♦ Description

Cerebral cavernous malformations (CCMs) are vascular malformations composed of intertwined clusters of abnormally dilated capillary-like channels. These vascular channels consist of a single layer of endothelial cells and lack structural elements of mature vessels, including elastin and smooth muscle. Typically, no normal parenchyma is found in between the sinusoidal vascular spaces ( Fig. 24.1 ). Unlike normal cerebral vessels, the endothelial cells are often devoid of tight junctions. Additionally, other elements of the blood-brain barrier, including astrocytic foot processes and pericytes, are also either diminished or completely missing.1 ^– 3 Consequently, cavernous malformations are “leaky,” and frequently there are microhemorrhages at and surrounding the lesion site.1 Whereas many of these bleeds remain clinically silent, they nonetheless impact the surrounding brain parenchyma over time, causing reactive gliosis as well as hemosiderin deposits that accumulate as blood is metabolized.

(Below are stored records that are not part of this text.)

(** X21.  Whatever the replies of the Telegram bot, [_send_message]
    calls [bot.send_message] at least once and at most [max_retries] (5)
    times, returns [True] exactly when one of these calls is delivered,
    sets the heartbeat exactly then, makes all five calls before it
    returns [False], and sleeps after each failed attempt but possibly
    the last: the delay asked for after [RetryAfter], and
    [base_retry_delay * 2 ** attempt] otherwise. *)
Theorem send_message_attempts bot :
  let s := _send_message bot in
  (1 <= tries s <= max_retries)%nat
  /\ (sent s = true <-> exists k, (k < max_retries)%nat /\ bot k = Delivered)
  /\ heartbeat s = sent s
  /\ (sent s = true \/ tries s = max_retries)
  /\ exists n, (n <= tries s <= S n)%nat
       /\ sleeps s = map (fun j => sleep_after j (bot j)) (seq 0 n).
Proof.
  cbv zeta. destruct (send_message_shape bot) as (n & H1 & H2 & H3 & H4 & H5 & H6 & H7).
  repeat split; try lia; try apply H6; try assumption.
  exists n. split; assumption.
Qed.

Lemma backoff_sum n :
  (n <= max_retries)%nat -> (Monitor.Qsum (map backoff (seq 0 n)) <= 62)%Q.
Proof.
  intros H. unfold max_retries in H.
  do 6 (destruct n as [|n]; [vm_compute; discriminate|]). lia.
Qed.

(** X22.  When none of the replies asks for a delay of its own,
    [_send_message] sleeps for at most 62 seconds in all
    (2 + 4 + 8 + 16 + 32) before it returns. *)
Theorem send_message_wait_bounded bot :
  never_rate_limited bot ->
  (Monitor.Qsum (sleeps (_send_message bot)) <= 62)%Q.
Proof.
  intros Hn.
  destruct (send_message_shape bot) as (n & H1 & H2 & _ & H4 & _).
  rewrite H4.
  assert (He : map (fun j => sleep_after j (bot j)) (seq 0 n) = map backoff (seq 0 n)).
  { apply map_ext_in. intros j Hj. apply in_seq in Hj.
    assert (Hlt : (j < max_retries)%nat) by lia.
    unfold sleep_after. destruct (bot j) eqn:Hb; try reflexivity.
    exfalso. apply (Hn j retry_after Hlt). exact Hb. }
  rewrite He. apply backoff_sum. lia.
Qed.

Lemma send_message_wait_bounded_witness :
  (Monitor.Qsum (sleeps (_send_message (fun _ => NetworkError))) <= 62)%Q
  /\ sleeps (_send_message (fun _ => NetworkError)) = [2; 4; 8; 16; 32]%Q.
Proof.
  split.
  - apply (send_message_wait_bounded (fun _ => NetworkError)).
    intros k w _. discriminate.
  - reflexivity.
Defined.

Example delivered_on_third_attempt :
  let bot k := match k with
               | 0%nat => NetworkError
               | 1%nat => RetryAfter 7
               | _ => Delivered
               end in
  _send_message bot = mkSending true 3 [backoff 0; 7%Q] true.
Proof. reflexivity. Qed.

Example other_error_on_last_attempt :
  let bot k := match k with
               | 4%nat => OtherError
               | _ => NetworkError
               end in
  _send_message bot = mkSending false 5 [backoff 0; backoff 1; backoff 2; backoff 3] false.
Proof. reflexivity. Qed.

End SendingFacts.

(** ** The detector and its window statistics *)

Section StatisticsFacts.
Import WindowCtl Session.

Lemma set_window_position_auto exec now w (target : bool) :
  let o := set_window_position exec now w target false in
  if returned o
  then is_window_open w = negb target /\ is_window_open (after o) = target
  else is_window_open (after o) = is_window_open w.
Proof.
  cbv zeta. unfold set_window_position.
  destruct (cooldown_active w now); [reflexivity|].
  cbn [enter_manual negb]. rewrite andb_true_r.
  destruct (Bool.eqb target (is_window_open w)) eqn:He; [reflexivity|].
  apply eqb_false_iff in He.
  destruct target; [destruct (exec Apri)|destruct (exec Chiudi)];
    cbn [returned after opened_at closed_at is_window_open negb];
    try reflexivity;
    (split; [destruct (is_window_open w); congruence | reflexivity]).
Qed.

(** What one event without a Telegram move leaves behind: either no
    change is announced and the controller's window is as before, or the
    change [b] is announced, the window was in the other state and is
    now in state [b]. *)
Lemma hands_off_step cfg self e :
  Statistics.hands_off e ->
  let v := Session.step cfg self (fst e) in
  match Detector.window_change v with
  | None =>
      is_window_open (Detector.window_controller (Detector.app_after v))
      = is_window_open (Detector.window_controller self)
  | Some b =>
      is_window_open (Detector.window_controller self) = negb b
      /\ is_window_open (Detector.window_controller (Detector.app_after v)) = b
  end.
Proof.
  destruct e as [[t|now exec|now exec| |] clock]; cbn [Statistics.hands_off fst];
    intros H; try contradiction; cbv zeta; cbn [Session.step].
  - unfold Detector.process_cat_detection.
    destruct (negb (auto_control_enabled (Detector.window_controller self)));
      [reflexivity|].
    destruct (tick_present t).
    + destruct (Detector.required_detection_time cfg <=? _); [|reflexivity].
      cbn [Detector.window_change Detector.app_after Detector.window_controller].
      pose proof (set_window_position_auto (tick_exec t) (tick_ctl_time t)
                    (Detector.window_controller self) true) as Hs.
      cbv zeta in Hs.
      destruct (returned (set_window_position _ _ _ true false)); exact Hs.
    + destruct (Detector.required_no_detection_time cfg <=? _); [|reflexivity].
      cbn [Detector.window_change Detector.app_after Detector.window_controller].
      pose proof (set_window_position_auto (tick_exec t) (tick_ctl_time t)
                    (Detector.window_controller self) false) as Hs.
      cbv zeta in Hs.
      destruct (returned (set_window_position _ _ _ false false)); exact Hs.
  - reflexivity.
  - reflexivity.
Qed.

Lemma statistics_step cfg state e :
  Statistics.hands_off e ->
  Statistics.in_step state ->
  let v := Session.step cfg (fst state) (fst e) in
  Statistics.in_step (Statistics.step cfg state e)
  /\ Monitor.window_openings (snd (Statistics.step cfg state e))
     = Monitor.window_openings (snd state)
       + match Detector.window_change v with Some true => 1 | _ => 0 end.
Proof.
  intros He Hin. cbv zeta.
  pose proof (hands_off_step cfg (fst state) e He) as Hs. cbv zeta in Hs.
  unfold Statistics.in_step, Statistics.step in *. cbn [fst snd].
  destruct (Detector.window_change (Session.step cfg (fst state) (fst e))) as [b|].
  - destruct Hs as [Hbefore Hafter]. rewrite Hafter.
    unfold Monitor.record_window_change. rewrite Hin, Hbefore.
    destruct b; cbn; split; try reflexivity; lia.
  - rewrite Hs. split; [exact Hin | lia].
Qed.

Lemma statistics_run cfg events state :
  Forall Statistics.hands_off events ->
  Statistics.in_step state ->
  Statistics.in_step (Statistics.run cfg state events)
  /\ Monitor.window_openings (snd (Statistics.run cfg state events))
     = Monitor.window_openings (snd state)
       + Z.of_nat (opens (Session.run cfg (fst state) (map fst events))).
Proof.
  intros Hf. revert state. induction Hf as [|e events He _ IH]; intros state Hin.
  - cbn. split; [exact Hin | lia].
  - cbn [Statistics.run fold_left map Session.run].
    destruct (statistics_step cfg state e He Hin) as [Hin' Hn].
    destruct (IH _ Hin') as [I1 I2].
    unfold Statistics.run in *. split; [exact I1|].
    rewrite I2, Hn, opens_cons.
    change (fst (Statistics.step cfg state e))
      with (Detector.app_after (Session.step cfg (fst state) (fst e))).
    destruct (Detector.window_change (Session.step cfg (fst state) (fst e)))
      as [[|]|]; lia.
Qed.

(** X23.  As long as the window is not moved from Telegram, the window
    statistics follow the controller: after any sequence of frames and
    mode commands on a newly started detector, with or without a
    statistics file, the monitor's [window_is_open] equals the
    controller's [is_window_open], and [window_openings] is the count
    the monitor started with (the one of the statistics file, else 0)
    plus the number of times the detector opened the window. *)
Theorem statistics_follow_controller cfg stats_file events :
  Forall Statistics.hands_off events ->
  let final := Statistics.run cfg (Statistics.start stats_file) events in
  Statistics.in_step final
  /\ Monitor.window_openings (snd final)
     = Monitor.window_openings (Monitor.init_window stats_file)
       + Z.of_nat (opens (Session.run cfg Detector.init (map fst events))).
Proof.
  intros Hf final.
  assert (H0 : Statistics.in_step (Statistics.start stats_file))
    by (destruct stats_file; reflexivity).
  destruct (statistics_run cfg events (Statistics.start stats_file) Hf H0) as [H1 H2].
  split; [exact H1|]. subst final. rewrite H2. reflexivity.
Qed.

Lemma statistics_follow_controller_witness :
  let ok (c : WireCommand) := true in
  let saved := Monitor.mkSavedWindow 5 (75 # 2) (Some 0) [(0, true)] in
  let events :=
    [ (Frame (mkTick true 0 0 ok), 0);
      (Frame (mkTick true 10000000 10000000 ok), 10000001);
      (Frame (mkTick false 11000000 11000000 ok), 11000001) ] in
  Monitor.window_openings
    (snd (Statistics.run Detector.default_config (Statistics.start (Some saved)) events))
  = 6.
Proof.
  intros ok saved events.
  pose proof (statistics_follow_controller Detector.default_config (Some saved) events)
    as H.
  cbv zeta in H.
  destruct H as [_ H]; [repeat constructor|].
  rewrite H. reflexivity.
Defined.

(** A window closed from Telegram stays open in the statistics, and the
    next opening by the detector is not counted. *)
Example telegram_close_not_recorded :
  let ok (c : WireCommand) := true in
  let events :=
    [ (Frame (mkTick true 0 0 ok), 0);
      (Frame (mkTick true 10000000 10000000 ok), 10000001);
      (TelegramChiudi 20000000 ok, 0);
      (TelegramAuto, 0);
      (Frame (mkTick true 30000000 30000000 ok), 30000001) ] in
  let final := Statistics.run Detector.default_config (Statistics.start None) events in
  opens (Session.run Detector.default_config Detector.init (map fst events)) = 2%nat
  /\ Monitor.window_openings (snd final) = 1
  /\ ~ Statistics.in_step
        (Statistics.run Detector.default_config (Statistics.start None)
           (firstn 3 events)).
Proof.
  cbv zeta. split; [reflexivity|]. split; [reflexivity|].
  unfold Statistics.in_step. vm_compute. discriminate.
Qed.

Macroscopically, CCMs are reddish-purple in color and variable in size, ranging from 1 mm to several centimeters in diameter. They are often multilobular and encapsulated by a variable layer of fibrous adventitia, giving them their characteristic mulberry-like appearance. Due to the recurrence of microhemorrhages and associated blood metabolism, CCM lesions are dynamic, both increasing and decreasing in size over time.

Although most common intracranially, CCMs can be found in any component of the central nervous system (CNS), including the spinal cord, cranial nerves, ventricles, and retina, and rarely in other organs, including the skin.

♦ Epidemiology

Before the advent of magnetic resonance imaging (MRI), CCMs were definitively diagnosed only at autopsy or during surgery, and were thus thought to be rare. An MRI-based study showed a 0.4% prevalence of CCMs,4 in agreement with an earlier autopsy study.5 With the improvement of diagnostic acumen, CCMs are now recognized as common lesions, affecting one in every 200 people and accounting for 8 to 15% of all vascular malformations of the CNS.6 ^, 7

Cerebral cavernous malformations occur in both sporadic and familial forms. Sporadic cases almost never involve more than two lesions, and family history is absent. On the other hand, the familial form usually manifests as multiple lesions in the setting of a strong family history of neurologic disease. Regardless of disease type, the vast majority of CCMs occur in the brain, primarily in the supratentorial compartment (63–90% of lesions)6 and the posterior fossa (7.8–35.8%), with the brainstem being the most common site infratentorially (9–35%).8 Spinal CCMs are rare, but their exact frequency is unknown, and can be extra- or intramedullary as well as extradural or intradural.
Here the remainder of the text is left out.